After years of living in lofts — first in New York and then in Arlington, Va. — Nicole Lanteri and Aaron Trent were ready for a house and all the amenities that come with it: separate rooms with walls and doors, outdoor spaces, windows with views in different directions.
“But I didn’t want a big house, because it’s just the two of us,” said Ms. Lanteri, 44, the founder of the Washington interior design studio Nicole Lanteri Design. “So that was the challenge, actually: finding a smaller house that was close to the city but that wasn’t a rowhouse, because I wanted windows on all sides.”
It was a tall order, but when they spotted a 1,600-square-foot brick house built in 1938, sitting between a church and a leafy cemetery in the Ashton Heights Historic District of Arlington, they knew it had potential. After touring it, they decided there was no turning back.
“We saw it at 5:00 on a Saturday, and there was beautiful light and a garden,” Ms. Lanteri said. “It had been very well cared for, and there was a shine to it from the get-go. We just fell in love.”
The couple’s real estate agent questioned whether they would be comfortable living next to a cemetery, but they saw the green space as an asset. “It’s a gorgeous, hundred-year-old cemetery that’s an arboretum and has a rose garden,” said Mr. Trent, 46, the chief financial officer of Ms. Lanteri’s firm. “It turned out to be fantastic.”
The couple closed on the house in July 2018, paying $920,000, with plans to put their stamp on it through selective renovations and décor. “Coming from a loft where we only had two doors, I was really excited about having more doors, walls and a closed kitchen,” Ms. Lanteri said. “We cook a lot, so it was actually really nice not to have an open floor plan.”
She wasn’t thrilled with the existing kitchen, so that became her first project. “Our contractor came in and demo-ed it on the day we closed,” she said.
For a new look, she installed a black-and-white terrazzo floor with extra-large marble aggregate from Ann Sacks, lacquered lime-green cabinets and a white marble counter and backsplash cut to fit around the windows.
That project took about six weeks to complete. Then the couple moved in and gradually made more changes. In the living room, they kept the existing architecture but used paint to dramatic effect, coating the walls in dark gray and the fireplace mantel in the same lime green used in the kitchen. Then they stacked books to the ceiling. Above a console that serves as a home bar, they mounted a grid of framed blueprints for the house that Ms. Lanteri had discovered in an old drawer. To modernize the dining room, they added Manuel Canovas wallpaper depicting Paris rooftops and a Patera pendant lamp from Louis Poulsen.
On the lower level, they created a media room next to a bathroom where they spelled out the phrase “Ooh La La” in black-and-white hexagonal mosaic tile, just outside a shower finished in pink penny tile.
“We just wanted to have fun,” Ms. Lanteri said.
They also added graphic black-and-white tile to the walls of a stairwell leading up to the outdoor pea-gravel patio.
Upstairs, they tore out wall-to-wall carpet to reveal hardwood floors, which they refinished before converting one of the rooms into a home office with Cole & Son Woods wallpaper and gallery walls featuring inspirational artworks and mementos. “They’re all of our favorite pieces,” Ms. Lanteri said, “as well as memories of studying abroad, the place we got engaged and art I made as a child.”
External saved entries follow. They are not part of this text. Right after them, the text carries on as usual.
(** ** The store *)

Lemma get_user_lists_spec user_id s :
  get_user_lists user_id s
  = (user_lists_of user_id s, <[user_id := user_lists_of user_id s]> s).
Proof.
  unfold get_user_lists, user_lists_of.
  destruct (s !! user_id) as [ul|] eqn:E; [|done].
  simpl. by rewrite insert_id.
Qed.

Lemma user_lists_of_insert_eq u ul s : user_lists_of u (<[u := ul]> s) = ul.
Proof. unfold user_lists_of. by rewrite lookup_insert_eq. Qed.

Lemma py_sum_ones {A} (l : list A) : py_sum (map (fun _ => 1) l) = len l.
Proof.
  unfold py_sum, len.
  enough (forall a, foldl Z.add a (map (fun _ => 1) l) = a + Z.of_nat (length l))
    as H by apply H.
  induction l as [|x l IH]; intros a; simpl; [lia|]. rewrite IH. lia.
Qed.

Lemma user_lists_of_singleton u ul : user_lists_of u ({[u := ul]} : Store) = ul.
Proof. unfold user_lists_of. by rewrite lookup_singleton_eq. Qed.

(** Rewriting hints for stores updated at the caller's key. *)
Ltac store_simpl :=
  repeat first
    [ rewrite get_user_lists_spec
    | rewrite user_lists_of_singleton
    | rewrite user_lists_of_insert_eq
    | rewrite insert_insert_eq
    | rewrite insert_singleton_eq ];
  cbv beta iota zeta.

(** A call runs as if the store held the caller's collection alone: the
    response and the caller's new collection are those of the call on the
    one-user store, and the new collection is written back under the
    caller's key. *)
Lemma exec_local (h : Headers) (c : Call) (s : Store) :
  let u := get_user_id h in
  exec (h, c) s =
  (fst (exec (h, c) {[u := user_lists_of u s]}),
   <[u := user_lists_of u (snd (exec (h, c) {[u := user_lists_of u s]}))]> s).
Proof.
  intros u. subst u.
  destruct c; unfold exec, create_list, add_item_to_list, get_lists,
    get_list_items, remove_item_from_list, delete_list,
    toggle_item_completion, search_items; store_simpl;
    repeat case_match; store_simpl; unfold fst, snd; store_simpl; done.
Qed.

(** A call leaves every other user's entry of the store as it was. *)
Lemma exec_frame (h : Headers) (c : Call) (s : Store) (v : string) :
  get_user_id h <> v -> snd (exec (h, c) s) !! v = s !! v.
Proof. intros Hne. rewrite exec_local. simpl. by rewrite lookup_insert_ne. Qed.

(** What a call returns and what it leaves in the caller's collection
    depend on the caller's collection only. *)
Lemma exec_agree (h : Headers) (c : Call) (s1 s2 : Store) :
  let u := get_user_id h in
  user_lists_of u s1 = user_lists_of u s2 ->
  fst (exec (h, c) s1) = fst (exec (h, c) s2) /\
  user_lists_of u (snd (exec (h, c) s1)) = user_lists_of u (snd (exec (h, c) s2)).
Proof.
  intros u E. rewrite (exec_local h c s1), (exec_local h c s2). fold u.
  rewrite E. simpl. by rewrite !user_lists_of_insert_eq.
Qed.

Lemma run_cons req reqs s :
  run (req :: reqs) s
  = (fst (exec req s) :: fst (run reqs (snd (exec req s))),
     snd (run reqs (snd (exec req s)))).
Proof.
  simpl. destruct (exec req s) as [r s1]. simpl. by destruct (run reqs s1).
Qed.

(** ** Adding items *)

Lemma items_of_insert_set u L ld ul s :
  items_of u L (<[u := dict_set L ld ul]> s) = Some (ListData.items ld).
Proof.
  unfold items_of. by rewrite user_lists_of_insert_eq, dict_get_set_eq.
Qed.

(** One call on an existing list: the new item takes the item count plus
    one as its id and goes last. *)
Lemma add_item_to_list_spec h L item quantity notes s ld :
  let u := get_user_id h in
  let ul := user_lists_of u s in
  let new_item :=
    Item.mk item quantity notes false (len (ListData.items ld) + 1) in
  dict_get L ul = Some ld ->
  add_item_to_list h L item quantity notes s
  = (Added ("Item '" +:+ item +:+ "' added to list '" +:+ L +:+ "'") new_item,
     <[u := dict_set L
              (ListData.set_items (ListData.items ld ++ [new_item]) ld) ul]> s).
Proof.
  intros u ul new_item Hget. unfold add_item_to_list. store_simpl.
  fold u ul. rewrite Hget. by store_simpl.
Qed.

Lemma toggle_by_id_length item_id items x items' :
  toggle_by_id item_id items = Some (x, items') -> length items' = length items.
Proof.
  unfold toggle_by_id. repeat case_match; try done.
  intros [= <- <-]. by rewrite length_insert.
Qed.

(** A request that neither adds to the list nor takes from it leaves the
    list in place with as many items as before. *)
Lemma exec_keeps_count u L req s items :
  items_of u L s = Some items ->
  removes_from u L req = false ->
  adds_to u L req = false ->
  exists items', items_of u L (snd (exec req s)) = Some items' /\
                 length items' = length items.
Proof.
  destruct req as [h c]. intros Hit Hrm Hadd.
  destruct (decide (get_user_id h = u)) as [Hu|Hne]; [subst u|].
  2: { exists items. split; [|done]. unfold items_of, user_lists_of in *.
    by rewrite exec_frame. }
  unfold items_of in *.
  destruct (dict_get L (user_lists_of (get_user_id h) s)) as [ld|] eqn:Hld;
    [|done].
  injection Hit as <-. simpl in Hrm, Hadd.
  rewrite String.eqb_refl in Hrm, Hadd. simpl in Hrm, Hadd.
  destruct c; unfold exec, create_list, add_item_to_list, get_lists,
    get_list_items, remove_item_from_list, delete_list,
    toggle_item_completion, search_items; store_simpl.
  - (* create_list *)
    destruct (dict_mem name _) eqn:Hm; simpl; store_simpl.
    + rewrite Hld. eauto.
    + rewrite dict_get_set_ne, Hld; [eauto|].
      intros ->. unfold dict_mem in Hm. by rewrite Hld in Hm.
  - (* add_item_to_list, on another list *)
    apply String.eqb_neq in Hadd.
    destruct (dict_get list_name _) eqn:Hl; simpl; store_simpl.
    + rewrite dict_get_set_ne, Hld by done. eauto.
    + rewrite Hld. eauto.
  - simpl. store_simpl. rewrite Hld. eauto.
  - destruct (dict_get list_name _); simpl; store_simpl; rewrite Hld; eauto.
  - (* remove_item_from_list, on another list *)
    apply String.eqb_neq in Hrm.
    destruct (dict_get list_name _) eqn:Hl; simpl; store_simpl;
      [|rewrite Hld; eauto].
    destruct (pop_by_id _ _) as [[? ?]|]; simpl; store_simpl.
    + rewrite dict_get_set_ne, Hld by done. eauto.
    + rewrite Hld. eauto.
  - (* delete_list, of another list *)
    apply String.eqb_neq in Hrm.
    destruct (dict_get list_name _) eqn:Hl; simpl; store_simpl.
    + rewrite dict_get_del_ne, Hld by done. eauto.
    + rewrite Hld. eauto.
  - (* toggle_item_completion *)
    destruct (dict_get list_name _) eqn:Hl; simpl; store_simpl;
      [|rewrite Hld; eauto].
    destruct (toggle_by_id _ _) as [[x its]|] eqn:Ht; simpl; store_simpl;
      [|rewrite Hld; eauto].
    destruct (decide (list_name = L)) as [->|Hne].
    + rewrite dict_get_set_eq. simpl. eexists; split; [done|].
      rewrite Hld in Hl. injection Hl as <-.
      by apply toggle_by_id_length in Ht.
    + rewrite dict_get_set_ne, Hld by done. eauto.
  - simpl. store_simpl. rewrite Hld. eauto.
Qed.

Lemma ids_from_length m n : length (ids_from m n) = n.
Proof. revert m. induction n; intros m; simpl; auto. Qed.

Lemma ids_from_lookup m n k :
  (k < n)%nat -> ids_from m n !! k = Some (m + Z.of_nat (S k)).
Proof.
  revert m k. induction n as [|n IH]; intros m k Hk; [lia|].
  destruct k as [|k]; simpl.
  - f_equal; lia.
  - rewrite IH by lia. f_equal; lia.
Qed.

Lemma ids_from_zero n : ids_from 0 n = map Z.of_nat (seq 1 n).
Proof.
  enough (forall m, ids_from (Z.of_nat m) n = map Z.of_nat (seq (S m) n)) as H
    by apply (H O).
  induction n as [|n IH]; intros m; simpl; [done|].
  f_equal; [lia|]. rewrite <- IH. f_equal; lia.
Qed.

(** The ids handed out along a trace without removals continue the count
    the list starts with. *)
Lemma added_ids_run u L reqs : forall s items,
  items_of u L s = Some items ->
  Forall (fun req => removes_from u L req = false) reqs ->
  added_ids u L reqs (fst (run reqs s))
  = ids_from (len items) (length (List.filter (adds_to u L) reqs)).
Proof.
  induction reqs as [|req reqs IH]; intros s items Hit Hrm; [done|].
  inversion Hrm as [|? ? Hreq Hrest]; subst.
  rewrite run_cons. simpl.
  destruct (adds_to u L req) eqn:Hadd.
  - destruct req as [h c]. destruct c; try done. simpl in Hadd.
    apply andb_prop in Hadd as [Hu Hl].
    apply String.eqb_eq in Hu, Hl. subst.
    unfold items_of in Hit.
    destruct (dict_get L _) as [ld|] eqn:Hld; [|done]. injection Hit as <-.
    unfold exec. rewrite (add_item_to_list_spec _ _ _ _ _ _ ld) by done.
    simpl. f_equal.
    erewrite IH; [|apply items_of_insert_set|done].
    f_equal. simpl. unfold len. rewrite length_app. simpl. lia.
  - destruct (exec_keeps_count u L req s items) as (items' & Hit' & Hlen);
      try done.
    rewrite (IH _ items') by done. unfold len. by rewrite Hlen.
Qed.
Renovating the primary bathroom was the last big job. There, they embraced even more color and pattern, including gold-and-cream ceramic tile resembling damask wallpaper, which they found at Community Forklift, a building materials reuse center; floral House of Hackney wallpaper; and periwinkle paint on the door and shelving.
By the time they were finished, Ms. Lanteri and Mr. Trent had spent about $200,000. Now, living in a house rather than a loft seems “even better than we could have imagined,” she said.
Although they couldn’t have predicted the pandemic, the timing of their move was fortuitous.
“With the way the world has changed with Covid, and more remote work, being able to work on the porch or just move through the house at different times of day is fantastic,” Mr. Trent said. “We’ve got the porch, we have the deck, we have the front yard and the backyard. It’s really cool.”